Provide only the number of lines in the data below that contain the string "HexCodec".

Stored records

▼

(* ===== verification/Rekor.v ===== *)
(** * Rekor: transparency-log inclusion, verified offline ([crates/wc-control/src/rekor.rs])

    An inclusion proof is replayed leaf to root; the root's own standing comes from a signed
    checkpoint.  SHA-256 over bytes, the hex and base64 codecs and the ECDSA check are
    third-party code: the parameters [RawDigest], [HexCodec] and [NoteCrypto].  The reference
    the replay is compared with is the Merkle tree hash and audit path of RFC 6962 section
    2.1, written over lists. *)

From Stdlib Require Import ZArith.
From stdpp Require Import pretty.
From S2P Require Import Prelude Text Errors Model Json Canon Contract Artifact Log Store Std.

(** [sha2::Sha256::digest] on bytes. *)
Class RawDigest := sha256_bytes : string → string.
(** [hex::encode] and [hex::decode]. *)
Class HexCodec := { hex_encode : string → string; hex_crate_decode : string → option string }.
(** base64's [STANDARD] decoder and [URL_SAFE_NO_PAD] encoder, and [jsonwebtoken::crypto::verify]
    under ES256 with [DecodingKey::from_ec_der]: the signature text, the message, the point. *)
Class NoteCrypto := {
  std_decode : string → option string;
  url_encode : string → string;
  es256_verify : string → string → string → option bool
}.

(** ** Proofs and checkpoints *)

Record InclusionProof := mkInclusionProof {
  pf_log_index : N;
  pf_tree_size : N;
  pf_root_hash : string;
  pf_hashes : list string;
  pf_checkpoint : option string
}.

Record NoteSignature := mkNoteSignature { ns_name : string; ns_key_hash : string; ns_signature : string }.

Record Checkpoint := mkCheckpoint {
  ck_origin : string;
  ck_tree_size : N;
  ck_root_hash : string;
  ck_signed_body : string;
  ck_signatures : list NoteSignature
}.

(** What [root_trust] says of the root: the three statements of [verify]. *)
Inductive RootTrust := Unattested | Claimed | LogSigned.

Record Inclusion := mkInclusion {
  inc_leaf_hash : string;
  inc_computed_root : string;
  inc_tree_size : N;
  inc_checkpoint_agrees : bool;
  inc_origin : option string;
  inc_root_trust : RootTrust
}.

Record LogKey := mkLogKey { lk_name : string; lk_spki_der : string }.

(** [line.trim_end()]. *)
Definition trim_end (s : string) : string := from_chars (reverse (drop_whitespace (reverse (chars s)))).

Definition EM_DASH_SPACE : string := of_bytes [226; 128; 148; 32]%N.

(** [raw[..n]] and [raw[n..]]. *)
Definition bytes_take (n : nat) (s : string) : string := String.substring 0 n s.
Definition bytes_drop (n : nat) (s : string) : string := String.substring n (String.length s - n) s.

Section Rekor.
Context `{RawDigest, HexCodec, NoteCrypto}.

(** [util::hex_decode]. *)
Definition hex_decode (s : string) : option string := hex_crate_decode (trim_text s).

(** *** Notes *)

Definition signature_line (line : string) : result NoteSignature :=
  let? rest := ok_or (strip_prefix EM_DASH_SPACE line) PROVENANCE_UNVERIFIABLE in
  let? (name, b64) := ok_or (split_once " "%char rest) PROVENANCE_UNVERIFIABLE in
  let? raw := ok_or (std_decode (trim_text b64)) PROVENANCE_UNVERIFIABLE in
  guard_err (str_len raw <? 5)%N PROVENANCE_UNVERIFIABLE $
  Ok (mkNoteSignature name (bytes_take 4 raw) (bytes_drop 4 raw)).

Definition note_body (origin : string) (tree_size : N) (root_b64 : string) : string :=
  origin +:+ LFs +:+ pretty tree_size +:+ LFs +:+ root_b64 +:+ LFs.

Definition Checkpoint_parse (note : string) : result Checkpoint :=
  let lines := file_lines note in
  let? origin := ok_or (lines !! 0) PROVENANCE_UNVERIFIABLE in
  let? size_line := ok_or (lines !! 1) PROVENANCE_UNVERIFIABLE in
  let? tree_size := ok_or (parse_u64 (trim_text size_line)) PROVENANCE_UNVERIFIABLE in
  let? root_b64 := ok_or (trim_text <$> lines !! 2) PROVENANCE_UNVERIFIABLE in
  let? root := ok_or (std_decode root_b64) PROVENANCE_UNVERIFIABLE in
  guard_err (negb (str_len root =? 32)%N) PROVENANCE_UNVERIFIABLE $
  let? signatures := mapR signature_line
    (filterb (λ l, negb (bool_decide (l = ""))) (map trim_end (drop 3 lines))) in
  Ok (mkCheckpoint origin tree_size (hex_encode root) (note_body origin tree_size root_b64) signatures).

(** *** The log's key *)

Definition LogKey_from_pem (name pem : string) : result LogKey :=
  let dashed (prefix l : string) := starts_with prefix l in
  let fix from_begin (ls : list string) :=
    match ls with [] => [] | l :: r => if dashed "-----BEGIN" l then r else from_begin r end in
  let fix to_end (ls : list string) :=
    match ls with [] => [] | l :: r => if dashed "-----END" l then [] else l :: to_end r end in
  let body := join "" (to_end (from_begin (file_lines pem))) in
  guard_err (bool_decide (body = "")) PROVENANCE_UNVERIFIABLE $
  let? spki := ok_or (std_decode (trim_text body)) PROVENANCE_UNVERIFIABLE in
  Ok (mkLogKey name spki).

▲

Written answer ::
3